Hungary has not left the mainstream of the EU – mainstream left common sense

Two years ago, the largest center-right bloc of the European Parliament, the European People’s Party, suspended membership of Hungary’s ruling party, Fidesz. The tug of war ended last week when Hungarian Prime Minister Viktor Orbán announced that his party would be leaving the EPP for good. Washington’s foreign policy institution naturally applauded the outcome: its members equate any manifestation of populism or national conservatism with “extremism.”

And in reality, Fidesz’s departure from the EPP had something to do with extremism: the extremism of a Eurocratic elite that long ago abandoned its own Christian Democratic ideals in favor of a hard-line globalist ideology that tolerates no dissent – and no dissent. has room for the concerns of ordinary voters in Central and Eastern Europe: faith, family and national dignity.

For the peoples of the post-Soviet bloc, such as Hungarians and Poles, it was an excellent opportunity to rejoin the European political family after more than four decades of communist occupation. We looked for allies who shared the core values ​​that we believe support the prosperity and decency of Western civilization.

Then we were rudely shaken up. It turned out that the so-called regular parties of center-right and center-left paid little more than lip service – if that – on sovereignty and self-determination, the diversity of nations, the traditional family and the Judeo-Christian foundations of Europe. As long as we followed the globalist and liberal line of Brussels and Washington, we were accepted. But as soon as we took a different path democratically, we were called “undemocratic”.

Orbán – the most democratically popular leader in Europe – has been called worse. Yet all of his decisions that angered the “mainstream” of the euro, including the leadership of the EPP, were pragmatic solutions to real problems – solutions more faithful to the legacy of the EU’s founding fathers than anything else the Eurocrats was offered. .

Consider illegal migration, an ongoing focal point since at least 2015. Orbán, almost the only one among center-right leaders, called for action to do what our treaties commit us to: protect our territorial sovereignty. Europe has asylum laws, which the liberal nations of Northern and Western Europe have bypassed to bring in over a million unscreened newcomers from the Middle East and Africa. Chaos, terror and massive social incohesion followed.

Most average Europeans now assume it was folly to open the gates of the continent, and Western politicians with a bit of courage and common sense are willing to admit this publicly. Yet the Eurocrats and their mainstream media mouthpieces called the Hungarian fascists and xenophobes simply because they insisted on the boundaries and principles of sovereignty enshrined in EU law.

Or take a family policy. The Hungarian government offers generous grants to promote marriage, family formation and childbearing – to prevent demographic collapse and ensure that there are future workers and taxpayers to support the aging population. In 10 years, the number of marriages has doubled and the demographic decline is starting to reverse. (Compare that to France, where the birth rate has hit its lowest point since 1945.)

Thanks to a recent amendment, the constitution also defines marriage, as most civilizations in most of human history have mandated the nurturing of children as the union of man and woman. Governments in Germany and France may disagree. But is it not the right of the Hungarian people to make that decision, as an overwhelming majority of their duly elected representatives did when voting to amend the constitution?

These views, too, have opened Hungary to accusations of “fascism” from Europe’s liberal salons, where “family policies” amount to what the most extreme non-governmental organizations and gender ideologues dictate. But I wonder, what policy would be more familiar and genius to the devout Catholic founders of Europe (men like Jean Monnet, Konrad Adenauer and Robert Schuman): the tangerines of Budapest or Brussels?

Will Fidesz’s departure from the EPP isolate the Hungarians, as the Liberals dream? Unlikely.

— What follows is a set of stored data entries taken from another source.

Lemma typed_add_member l n v : wt v → plainly (di_add_member l n v).
Proof. intros Hv. unfold di_add_member. ty. Qed.
Hint Resolve typed_add_member : typed.
Lemma typed_add_clone l n v : wt v → plainly (di_add_member_clone l n v).
Proof. intros Hv. unfold di_add_member_clone. ty. Qed.
Lemma typed_va v : wt v → typed (va_arg_with_di_type v) wt.
Proof. intros Hv. unfold va_arg_with_di_type. ty. Qed.
Hint Resolve typed_add_clone typed_va : typed.
Lemma typed_add_clonev l n v : wt v → plainly (di_add_member_clonev l n v).
Proof. intros Hv. unfold di_add_member_clonev. ty. Qed.
Lemma typed_add_move l n v : wt v → plainly (di_add_member_move l n v).
Proof. intros Hv. unfold di_add_member_move. ty. Qed.
Lemma typed_remove_impl l id : plainly (di_remove_member_raw_impl l id).
Proof.
  unfold di_remove_member_raw_impl. ty. subst. apply wt_sub_members; [assumption|].
  match goal with H : take_member _ _ = Some _ |- _ => apply (take_member_elems _ _ _ _ H) end.
Qed.
Hint Resolve typed_add_clonev typed_add_move typed_remove_impl : typed.
Lemma typed_remove_raw l n : plainly (di_remove_member_raw l n).
Proof. unfold di_remove_member_raw. ty. Qed.
Lemma typed_rawgetx l n : typed (di_rawgetx l n) rc_wt.
Proof. unfold di_rawgetx. ty. Qed.
Hint Resolve typed_remove_raw typed_rawgetx : typed.

(** What a typed read gives. *)
Lemma typed_tfunc g t : typed g rc_wt → typed (gen_tfunc g t) (rc_of_type t).
Proof. intros Hg. unfold gen_tfunc. ty. Qed.
Hint Resolve typed_tfunc : typed.
Lemma typed_rawgetxt l n t : typed (di_rawgetxt l n t) (rc_of_type t).
Proof. unfold di_rawgetxt. ty. Qed.
Hint Resolve typed_rawgetxt : typed.

(** *** Calls *)

Lemma typed_call_internal a b args : wts args → typed (di_call_internal a b args) call_wt.
Proof. intros Ha. unfold di_call_internal. ty. Qed.
Hint Resolve typed_call_internal : typed.
Lemma typed_callx g a args t : typed g (rc_of_type t) → wts args → typed (gen_callx g a args) call_wt.
Proof. intros Hg Ha. unfold gen_callx. ty. Qed.
Hint Resolve typed_callx : typed.
Lemma typed_rawcallxn a n args : wts args → typed (di_rawcallxn a n args) call_wt.
Proof. intros Ha. unfold di_rawcallxn. ty. Qed.
Hint Resolve typed_rawcallxn : typed.
Lemma typed_handler o p n arg k :
  match arg with Some v => wt v | None => True end → typed (call_handler_with_fallback o p n arg k) call_wt.
Proof.
  intros Ha. unfold call_handler_with_fallback.
  assert (wts match arg with Some a => [a] | None => [] end) as Hw by (destruct arg; [apply wts_one, Ha|reflexivity]).
  destruct (di_is_internal n); [ty|]. cbv zeta. eapply typed_bind; [apply typed_rawcallxn; exact Hw|]. intros [c1 r1] H1.
  eapply (typed_bind _ _ call_wt); [destruct c1; ty|]. intros [c2 r2] H2. ty.
Qed.
Hint Resolve typed_handler : typed.
Lemma wt_flatten v : wt v → wt (di_flatten_variant v).
Proof. induction v; try exact id. exact IHv. Qed.
Lemma typed_getx o n : typed (di_getx o n) rc_wt.
Proof.
  unfold di_getx. ty. all: match goal with H : di_flatten_variant _ = _ |- _ => rewrite <- H end; apply wt_flatten; assumption.
Qed.
Hint Resolve typed_getx : typed.
Lemma typed_getxt o n t : typed (di_getxt o n t) (rc_of_type t).
Proof. unfold di_getxt. ty. Qed.
Hint Resolve typed_getxt : typed.
Lemma typed_di_callx o n args : wts args → typed (di_callx o n args) call_wt.
Proof. intros Ha. unfold di_callx. ty. Qed.
Hint Resolve typed_di_callx : typed.

(** *** Setting, removing, destroying *)

Lemma typed_store a b v : wt v → typed (store_member a b v) wt.
Proof.
  intros Hv. unfold store_member. ty.
  all: match goal with H : swap_member _ _ _ = Some _, Ho : wt_obj _ |- _ =>
    destruct (swap_member_typed _ _ _ _ _ H Hv (wo_members _ Ho)) end; auto.
  match goal with H : wt_obj _ |- _ => destruct H end. constructor; assumption.
Qed.
Hint Resolve typed_store : typed.
Lemma typed_setx a b v : wt v → plainly (di_setx a b v).
Proof. intros Hv. unfold di_setx. ty. Qed.
Lemma typed_remove a b : plainly (di_remove_member a b).
Proof. unfold di_remove_member. ty. Qed.
Lemma typed_set_type a b : plainly (di_set_type a b).
Proof. unfold di_set_type. ty. Qed.
Lemma typed_get_type a : plainly (di_get_type a).
Proof. unfold di_get_type. ty. Qed.
Hint Resolve typed_setx typed_remove typed_set_type typed_get_type : typed.
Lemma typed_check_type a b : plainly (di_check_type a b).
Proof. unfold di_check_type. ty. Qed.
Lemma typed_finalize_step a b : plainly (finalize_step a b).
Proof. unfold finalize_step. ty. Qed.
Hint Resolve typed_check_type typed_finalize_step : typed.
Lemma typed_finalize_impl a : plainly (finalize_object_impl a).
Proof. unfold finalize_object_impl. ty. Qed.
Hint Resolve typed_finalize_impl : typed.
Lemma typed_finalize a : plainly (di_finalize_object a).
Proof. unfold di_finalize_object. ty. Qed.
Lemma typed_destroy a : plainly (di_destroy_object a).
Proof. unfold di_destroy_object. ty. Qed.
Hint Resolve typed_finalize typed_destroy : typed.
Lemma typed_unref_body a : plainly (unref_body a).
Proof. unfold unref_body. ty. Qed.
Lemma wt_with_ext x o : wt_ext x → wt_obj o → wt_obj (with_ext x o).
Proof. intros Hx [H _]. constructor; assumption. Qed.
Hint Resolve wt_with_ext : typed.
Lemma typed_new_module a b x : wt_ext x → plainly (di_new_module_with_size a b x).
Proof. intros Hx. unfold di_new_module_with_size. ty. Qed.
Hint Resolve typed_unref_body typed_new_module : typed.

(** *** Signals *)

Lemma typed_drop_owner i : plainly (drop_owner i).
Proof. unfold drop_owner. ty. Qed.
Hint Resolve typed_drop_owner : typed.
Lemma typed_free_signal i : plainly (free_signal i).
Proof. unfold free_signal. ty. Qed.
Hint Resolve typed_free_signal : typed.
Lemma typed_listen_dtor h : plainly (di_listen_handle_dtor h).
Proof. unfold di_listen_handle_dtor. ty. Qed.
Lemma typed_new_signal o n : plainly (new_signal o n).
Proof. unfold new_signal. ty. Qed.
Hint Resolve typed_new_signal : typed.
Lemma typed_get_signal o n : plainly (get_signal o n).
Proof. unfold get_signal. ty. Qed.
Hint Resolve typed_listen_dtor typed_get_signal : typed.
Lemma typed_listen_to o n h : plainly (di_listen_to o n h).
Proof. unfold di_listen_to, di_set_object_dtor. ty. Qed.
Lemma typed_objectt o args : wts args → typed (di_call_objectt o args) rc_wt.
Proof. intros Ha. unfold di_call_objectt. ty. Qed.
Lemma typed_emit_result r : rc_wt r → plainly (emit_result r).
Proof. intros Hr. unfold emit_result. ty. Qed.
Hint Resolve typed_objectt typed_emit_result : typed.
Lemma typed_emit_to a w : wts a → plainly (emit_to a w).
Proof. intros Ha. unfold emit_to. ty. Qed.
Hint Resolve typed_emit_to : typed.
Lemma typed_weakly_refs ls : plainly (collect di_weakly_ref_object ls).
Proof. eapply typed_weaken; [apply (typed_collect _ (λ _ _, True)); intros x _; apply typed_weakly_ref|auto]. Qed.
Hint Resolve typed_weakly_refs : typed.
Lemma typed_emitn o n a : wts a → plainly (di_emitn o n a).
Proof. intros Ha. unfold di_emitn. ty. Qed.
Hint Resolve typed_listen_to typed_emitn : typed.

(** *** Roots *)

Lemma typed_add_root a b c : plainly (di_add_root a b c).
Proof. unfold di_add_root. ty. Qed.
Lemma typed_remove_root a b : plainly (di_remove_root a b).
Proof. unfold di_remove_root. ty. Qed.
Lemma typed_clear_step a b : plainly (clear_step a b).
Proof. unfold clear_step. ty. Qed.
Hint Resolve typed_clear_step : typed.
Lemma typed_clear_roots a : plainly (di_clear_roots a).
Proof. unfold di_clear_roots. ty. Qed.
Lemma typed_add_anon a b : plainly (di_add_anonymous_root a b).
Proof. unfold di_add_anonymous_root. ty. Qed.
Lemma typed_remove_anon a b : plainly (di_remove_anonymous_root a b).
Proof. unfold di_remove_anonymous_root. ty. Qed.
Lemma typed_roots_dtor a : plainly (di_roots_dtor a).
Proof. unfold di_roots_dtor. ty. Qed.
Lemma typed_exit a b : plainly (di_prepare_exit a b).
Proof. unfold di_prepare_exit. ty. Qed.
End object.
#[export] Hint Resolve typed_upgrade typed_decrement typed_drop_weak typed_new_object typed_new_with_type typed_set_ext
  typed_free_value typed_lookup typed_insert typed_add_member typed_add_clone typed_va typed_add_clonev typed_add_move
  typed_remove_impl typed_remove_raw typed_rawgetx typed_tfunc typed_rawgetxt typed_call_internal typed_callx
  typed_rawcallxn typed_handler typed_getx typed_getxt typed_di_callx typed_store typed_setx typed_remove typed_set_type
  typed_get_type typed_check_type typed_finalize typed_destroy typed_unref_body wt_with_ext typed_new_module
  typed_listen_dtor typed_listen_to typed_objectt typed_emitn typed_add_root typed_remove_root typed_clear_roots
  typed_add_anon typed_remove_anon typed_roots_dtor typed_exit : typed.

(** *** Closures *)

(** Foreign code that gets well-typed values and keeps the stored ones well
    typed; what it returns is well typed. *)
Class TypedWorld (W : World) : Prop := {
  typed_w_fn (K : Kernel) n caps args :
    TypedKernel K → wts caps → wts args → typed (w_fn K n caps args) fn_wt;
  typed_w_call (K : Kernel) n l args : TypedKernel K → wts args → typed (w_call K n l args) rc_wt;
  typed_w_dtor (K : Kernel) n l : TypedKernel K → plainly (w_dtor K n l)
}.
#[export] Hint Resolve typed_w_fn typed_w_call typed_w_dtor : typed.
(* ===== verification/DbusConn.v ===== *)
(** * Connections, objects and calls of D-Bus (plugins/dbus/dbus.c)

    A connection is an object that owns a libdbus connection; objects of the bus
    and pending calls keep it alive.  The libdbus connection is registered with
    the event module through file descriptor events, and closed from the main
    loop.  libdbus is a parameter: what it answers may depend on everything that
    happened before. *)

From S2P Require Import Prelude Text DiTypes Strings Heap Account Object ObjectSpec Signals Callable Roots Helper.
From S2P Require Import Deai Event Modules Sedes Deser DbusNames DbusSafe.

Local Open Scope Z_scope.

(** ** libdbus *)

Inductive message_type : Type := METHOD_RETURN | METHOD_ERROR | METHOD_CALL | SIGNAL.

(** A message as it is received; the header fields are those of a signal. *)
Record dbus_message := DbusMsg {
  dm_type : message_type;
  dm_sender : option string;
  dm_path : string;
  dm_interface : string;
  dm_member : string;
  dm_body : list dbus_value
}.

(** A watch: its address, flags and descriptor, and whether it is enabled. *)
Record dbus_watch := Watch { w_ptr : Z; w_flags : Z; w_fd : Z; w_enabled : bool }.

(** - [bus_get_private]: the new connection, or an error message;
    - [send_with_reply]: the pending call, or none when the connection is closed;
    - [steal_reply], [message_at]: the reply to a pending call, and what is at
      its address; [print_pointer]: the conversion [%p];
    - [watch_handle], [dispatch]: reading from the connection, which calls the
      functions that are registered; [dispatch] tells whether there is more;
    - [set_watch_functions]: calls the first function for the watches there are,
      and the second for those that are undone. *)
Class DbusLib := {
  bus_get_private : list (string * list value) → Z + string;
  send_with_reply : list (string * list value) → option Z;
  steal_reply : Z → Z;
  message_at : Z → dbus_message;
  print_pointer : Z → string;
  watch_handle : Kernel → Z → Z → M unit;
  dispatch : Kernel → Z → M bool;
  set_watch_functions : Kernel → (dbus_watch → M bool) → (dbus_watch → M unit) → M unit
}.

(** What libdbus does accounts for the references that it uses. *)
Class DbusLibOk (L : DbusLib) : Prop := {
  watch_handle_ok (K : Kernel) w f E : KernelOk K → spec (Inv E) (watch_handle K w f) (λ _, Inv E);
  dispatch_ok (K : Kernel) c E : KernelOk K → spec (Inv E) (dispatch K c) (λ _, Inv E);
  set_watch_functions_ok (K : Kernel) add remove E :
    KernelOk K → (∀ w, spec (Inv E) (add w) (λ _, Inv E)) → (∀ w, spec (Inv E) (remove w) (λ _, Inv E)) →
    spec (Inv E) (set_watch_functions K add remove) (λ _, Inv E)
}.

Definition DBUS_WATCH_READABLE : Z := 1.
Definition DBUS_WATCH_WRITABLE : Z := 2.

(** ** Functions and destructors by number *)

Definition FN_UPDATE_NAME : nat := 60.
Definition FN_REPLY_CB : nat := 61.
Definition FN_IOEV_CALLBACK : nat := 62.
Definition FN_SHUTDOWN_PART2 : nat := 63.
Definition FN_GET_OBJECT : nat := 64.
Definition FN_NEW_SIGNAL : nat := 65.
Definition FN_DEL_SIGNAL : nat := 66.
Definition FN_OBJECT_GETTER : nat := 67.
Definition FN_OBJECT_NEW_SIGNAL : nat := 68.
Definition FN_SESSION_BUS : nat := 69.
Definition DTOR_PENDING_REPLY : dtor_kind := DtorExt 4.
Definition DTOR_DBUS_OBJECT : dtor_kind := DtorExt 5.
Definition DTOR_METHOD : dtor_kind := DtorExt 6.
Definition DTOR_CONNECTION : dtor_kind := DtorExt 7.
Definition CALL_DBUS_METHOD : call_kind := CallExt 2.

Definition CONNECTION_MEMBER : string := "___deai_dbus_connection".

Section dbus.
Context {K : Kernel} {W : World} {D : Dbus} {T : DbusTypes} {L : DbusLib}.

(** ** Common steps *)

(** [di_get] into a variable for an object. *)
Definition di_get_obj (o : loc) (name : string) : M (Z + loc) :=
  r ← di_getxt o (Some name) DI_TYPE_OBJECT;
  match r with
  | inl rc => mret (inl rc)
  | inr (VObject l) => mret (inr l)
  | inr _ => fail TypeConfusion
  end.
Lemma parse_and_run_ok p roots target args :
  spec (Inv [Strong roots; Strong p]) (parse_and_run atof plugin_dir dir plugin ev_run p roots target args) ended_ok.
Proof.
  unfold parse_and_run. step (core_methods_ok [Strong roots; Strong p] p); [set_solver|]. intros ?.
  apply emit_event_step. destruct (parse_target target) as [modname method].
  step (parse_args_ok (Inv [Strong roots; Strong p]) atof args). intros [di_args|m].
  2:{ eapply spec_pre; [intros s [HI _]; exact HI|]. apply emit_event_step. apply triple_ret. simpl. auto. }
  apply spec_pre with (P' := λ s, refs_of_list di_args = [] ∧ Inv [Strong roots; Strong p] s); [tauto|].
  apply triple_pure. intros Ha. apply emit_event_step.
  eapply triple_bind with (R := λ _, Inv [Strong roots; Strong p]).
  { unfold load_plugin_from_dir_impl. destruct dir; [|ret]. apply scan_dir_ok. intros path.
    apply load_plugin_ok. set_solver. }
  intros ?. assert (∀ mods, spec (Inv [Strong mods; Strong roots; Strong p])
    (call_and_run ev_run p roots mods method di_args) ended_ok) as Hcall.
  { intros mods. eapply spec_perm; [|eapply spec_post; [apply (call_and_run_ok p roots mods method di_args Ha)|]].
    - by_count.
    - intros [c|c] s HI; [exact I|exact HI]. }
  destruct modname as [m|].
  - step (getxt_ok p (Some m) DI_TYPE_OBJECT [Strong roots; Strong p]); [set_solver|]. intros [?|v].
    + apply emit_event_step. apply triple_ret. simpl. auto.
    + destruct v; try crash. apply Hcall.
  - step (ref_object_ok [Strong roots; Strong p] p); [set_solver|]. intros mods.
    apply triple_pure. intros ->. apply Hcall.
Qed.
Lemma main_ok argv : spec (Inv []) (main atof plugin_dir dir subreaper plugin ev_run argv) ended_ok.
Proof.
  unfold main. step (new_object_with_type_ok [] ENone). intros p. apply set_type_step; [left|].
  step (new_roots_ok [Strong p]). intros roots. set (E := [Strong roots; Strong p]).
  assert (Strong p ∈ E) as HE by set_solver. apply set_dtor_step; [exact HE|].
  step (init_event_ok E p HE). intros ?. step (init_log_ok E p HE). intros ?.
  step (init_os_ok E p HE). intros ?. step (init_spawn_ok E subreaper p HE). intros ?.
  destruct argv as [|? [|target args]]; [..|apply parse_and_run_ok];
    apply emit_event_step; apply triple_ret; simpl; auto.
Qed.
End specs.


(** ** The functions of this file, called through closures *)

(** The methods of the roots and the core object; [di_prepare_quit],
    [di_prepare_exit] and [di_roots_getter] use the variable [roots]. *)
Definition core_fn (K : Kernel) (W : World) (n : nat) (args : list value) : option (M (loc + value)) :=
  match args with
  | [VObject o] => if Nat.eqb n FN_CLEAR_ROOTS then Some (nil_result (di_clear_roots o)) else None
  | [VObject o; VObject x] =>
      if Nat.eqb n FN_ADD_ANONYMOUS then Some (id ← di_add_anonymous_root o x; mret (inr (VUInt id))) else None
  | [VObject o; VUInt id] =>
      if Nat.eqb n FN_REMOVE_ANONYMOUS then Some (nil_result (di_remove_anonymous_root o id)) else None
  | [VObject o; VString key] =>
      if Nat.eqb n FN_REMOVE_ROOT then Some (b ← di_remove_root o key; mret (inr (VBool b))) else None
  | [VObject o; VString key; VObject x] =>
      if Nat.eqb n FN_ADD_ROOT then Some (b ← di_add_root o key x; mret (inr (VBool b)))
      else if Nat.eqb n FN_REGISTER_MODULE then Some (rc ← di_register_module_method o key x; mret (inr (VNInt rc)))
      else None
  | _ => None
  end.

Definition core_world (rest : World) : World := {|
  w_fn K n caps args := match core_fn K rest n args with Some m => m | None => w_fn (World := rest) K n caps args end;
  w_call := w_call (World := rest);
  w_dtor K n l := if bool_decide (DtorExt n = DTOR_CORE) then di_dtor else w_dtor (World := rest) K n l;
  ffi_prep_ok := ffi_prep_ok (World := rest)
|}.

Definition roots_fn (K : Kernel) (roots : loc) (n : nat) (args : list value) : option (M (loc + value)) :=
  match args with
  | [VObject _] =>
      if Nat.eqb n FN_QUIT then Some (nil_result (di_prepare_quit roots))
      else if Nat.eqb n FN_GET_ROOTS then Some (object_result (di_roots_getter roots))
      else None
  | [VObject _; VNInt ec] =>
      if Nat.eqb n FN_EXIT then Some (nil_result (di_prepare_exit roots ec)) else None
  | _ => None
  end.

Definition roots_world (roots : loc) (rest : World) : World := {|
  w_fn K n caps args := match roots_fn K roots n args with Some m => m | None => w_fn (World := rest) K n caps args end;
  w_call := w_call (World := rest);
  w_dtor := w_dtor (World := rest);
  ffi_prep_ok := ffi_prep_ok (World := rest)
|}.

Lemma core_fn_ok {K : Kernel} {KO : KernelOk K} (W : World) n args m E :
  core_fn K W n args = Some m → (∀ r, r ∈ refs_of_list args → r ∈ E) → spec (Inv E) m (λ r, Inv (fn_refs r ++ E)).
Proof.
  intros Hm Ha.
  assert (∀ l, VObject l ∈ args → Strong l ∈ E) as HE.
  { intros l Hl. apply Ha. clear -Hl. induction args as [|v args IH]; [inversion Hl|]. rewrite refs_of_list_cons, elem_of_app.
    apply elem_of_cons in Hl as [<-|Hl]; [left; left|right; exact (IH Hl)]. }
  clear Ha. unfold core_fn in Hm.
  repeat match type of Hm with
    | match ?x with _ => _ end = Some _ => destruct x; try discriminate
    end; injection Hm as <-.
  - apply nil_result_ok, clear_roots_ok, HE. left.
  - apply nil_result_ok, remove_anonymous_root_ok, HE. left.
  - step (add_anonymous_root_ok E l l0); [apply HE; left|apply HE; right; left|]. intros ?. ret.
  - step (remove_root_ok E l s); [apply HE; left|]. intros ?. ret.
  - step (add_root_ok E l s l0); [apply HE; left|apply HE; right; right; left|]. intros ?. ret.
  - assert (spec (Inv E) (di_register_module_method l s l0) (λ _, Inv E)) as H.
    { apply add_member_clonev_ok; [apply HE; left|]. intros r Hr. apply list_elem_of_singleton in Hr as ->.
      apply HE. right. right. left. }
    step H. intros ?. ret.
Qed.

#[export] Instance core_world_ok (rest : World) : WorldOk rest → WorldOk (core_world rest).
Proof.
  intros HW. constructor.
  - intros K n caps args E HK Ha. cbn [w_fn core_world].
    destruct (core_fn K rest n args) as [m|] eqn:Hm; [|apply (w_fn_ok (WorldOk := HW)); assumption].
    eapply spec_pre; [intros s [HI _]; exact HI|]. exact (core_fn_ok rest n args m E Hm Ha).
  - intros K n l args E HK. apply (w_call_ok (WorldOk := HW)), HK.
  - intros K n l E HK HE. cbn [w_dtor core_world]. case_bool_decide; [|apply (w_dtor_ok (WorldOk := HW)); assumption].
    unfold di_dtor. do 3 apply emit_event_step. apply emit_event_ok.
Qed.

(** Field getters: the call function of callable.c, for objects with the fields [F]. *)
Lemma field_getter_call_ok {K : Kernel} {KO : KernelOk K} {F : ObjectFields} getter args E :
  Strong getter ∈ E → (∀ r, r ∈ refs_of_list args → r ∈ E) →
  spec (Inv E) (di_field_getter_call getter args) (λ r, Inv (rc_refs r ++ E)).
Proof.
  intros HE Ha. unfold di_field_getter_call. step (check_type_ok getter "deai:FieldGetter" E HE). intros ok. skip.
  destruct args as [|v args]; [crash|]. destruct v as [| | | | | | | |object| | | | | | |]; try crash.
  step (rd_ok E getter HE). intros g. eapply spec_pre; [intros s [HI _]; exact HI|].
  destruct (o_ext g) as [| | | |[| | | | | | | |type offset]|]; try crash.
  step (rd_ok E object); [apply Ha; rewrite refs_of_list_cons; left|]. intros x. eapply spec_pre; [intros s [HI _]; exact HI|].
  intros s HI. cbn [rc_refs]. rewrite field_at_plain. exact HI.
Qed.

Definition field_world (F : ObjectFields) (rest : World) : World := {|
  w_fn := w_fn (World := rest);
  w_call K n l args := if Nat.eqb n 1 then di_field_getter_call l args else w_call (World := rest) K n l args;
  w_dtor := w_dtor (World := rest);
  ffi_prep_ok := ffi_prep_ok (World := rest)
|}.

#[export] Instance field_world_ok F (rest : World) : WorldOk rest → WorldOk (field_world F rest).
Proof.
  intros HW. constructor.
  - intros K n caps args E HK. apply (w_fn_ok (WorldOk := HW)), HK.
  - intros K n l args E HK HE Ha. cbn [w_call field_world]. destruct (Nat.eqb n 1).
    + apply field_getter_call_ok; assumption.
    + apply (w_call_ok (WorldOk := HW)); assumption.
  - intros K n l E HK. apply (w_dtor_ok (WorldOk := HW)), HK.
Qed.

(** ** Programs

    The object system, the event module and the functions of this file, without
    plugins and with a loop in which nothing happens. *)

Definition no_atof (s : string) : double := SpecFloat.S754_zero false.
Definition no_plugin (path : string) : option (option (loc → M unit)) := None.
Definition demo_core : World := core_world demo_world.

Definition run_main (W : World) (argv : list string) : outcome state ended :=
  main (K := kern (W := W) 40) no_atof "/usr/lib/deai" None 0 no_plugin (mret tt) argv empty_state.


(** ** Failed calls and exit codes *)

(** A program whose call fails, or sets an exit code other than 0 without
    returning an object, does not end with an exit code: the result, which was
    not written or is not an object, is used as an object to look for an error
    message. *)
Theorem failed_call_crashes {K : Kernel} (ev_run : M unit) (p roots mods : loc) (method : string) (args : list value)
    (called : bool) (ret : Z + value) (s s1 : state) :
  di_rawcallxn mods (Some method) args s = Done (called, ret) s1 →
  match ret with
  | inl _ => True
  | inr v => last_exit_code (s_trace s1) ≠ 0%Z ∧ type_of v ≠ DI_TYPE_OBJECT
  end →
  ∃ c, call_and_run ev_run p roots mods method args s = Crash c ∧ (c = Uninit ∨ c = TypeConfusion).
Proof.
  intros Hcall Hret. unfold call_and_run, mbind, ST_bind. rewrite Hcall. cbn [snd].
  destruct ret as [rc|v]; cbn [after_call]; [exists Uninit; auto|].
  destruct Hret as [Hec Hv]. unfold get_exit_code, mbind, ST_bind.
  rewrite (proj2 (Z.eqb_neq _ _) Hec). cbn [negb orb].
  destruct v; try (exists TypeConfusion; auto; fail); [exists Uninit; auto|contradiction].
Qed.

(** The state of a program before its call: the core object, the roots and a
    reference to the core object. *)
Definition before_call : M (loc * loc) :=
  let W := roots_world 3 demo_core in
  let K := kern (W := W) 40 in
  p ← di_new_object_with_type ENone;
  _ ← di_set_type p "deai:Core";
  roots ← new_roots;
  di_set_object_dtor p (Some DTOR_CORE);;
  core_methods p;;
  _ ← di_ref_object p;
  mret (p, roots).

(** [deai exit i:3] *)
Lemma failed_call_crashes_witness :
  match before_call empty_state with
  | Done (p, roots) s =>
      ∃ c, call_and_run (K := kern (W := roots_world roots demo_core) 40) (mret tt) p roots p "exit" [VInt 3] s = Crash c
  | _ => False
  end.
Proof.
  destruct (before_call empty_state) as [[p roots] s| |] eqn:E; [|vm_compute in E; discriminate..].
  vm_compute in E. injection E as <- <- <-.
  match goal with |- context [call_and_run (K := ?K) _ ?p ?r _ _ _ ?s] =>
    destruct (di_rawcallxn (K := K) p (Some "exit"%string) [VInt 3] s) as [[c ret] s1| |] eqn:Hcall end;
    [|vm_compute in Hcall; discriminate..].
  edestruct (failed_call_crashes (K := kern (W := roots_world 3 demo_core) 40)) as (cr & H & _); [exact Hcall| |].
  - vm_compute in Hcall. injection Hcall as <- <- <-. split; [vm_compute|]; discriminate.
  - exists cr. exact H.
Defined.

(** A title that is read as the property [title] of an object. *)
#[local] Instance title_fields : ObjectFields :=
  {| field_at o offset t s := VStringLiteral (if String.eqb offset "proctitle" then "deai" else ""); field_at_plain _ _ _ _ := eq_refl |}.

Lemma title_is_read :
  let W := field_world title_fields demo_core in
  let K := kern (W := W) 10 in
  match (o ← di_new_object_with_type ENone;
         g ← di_new_field_getter DI_TYPE_STRING_LITERAL "proctitle";
         _ ← di_member o "__get_title" (VObject g);
         di_getx o (Some "title"%string)) empty_state with
  | Done r _ => r = inr (VStringLiteral "deai")
  | _ => False
  end.
Proof. vm_compute. reflexivity. Qed.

The future is uncertain, but Fidesz is now free to form a regional dream team with the Polish ruling party, Law and Justice, and perhaps Italy’s populist movement. The resulting block could easily end up as a bulwark of ideological sanity at the eastern and southern ends of the union.

One thing is certain, however: Orbán would not arouse the often silent admiration of millions across Europe and the burning enmity of the Brussels elite, if he did not address real issues ignored or aggravated by the ‘mainstream’ parties. . He has seen the power of telling the true story of his small country and of Europe, a story in which people can identify with themselves. The same cannot be said of his enemies in the councils of the EU.

Péter Heltai is an editor and podcast presenter at Mathias Corvinus Collegium in Budapest.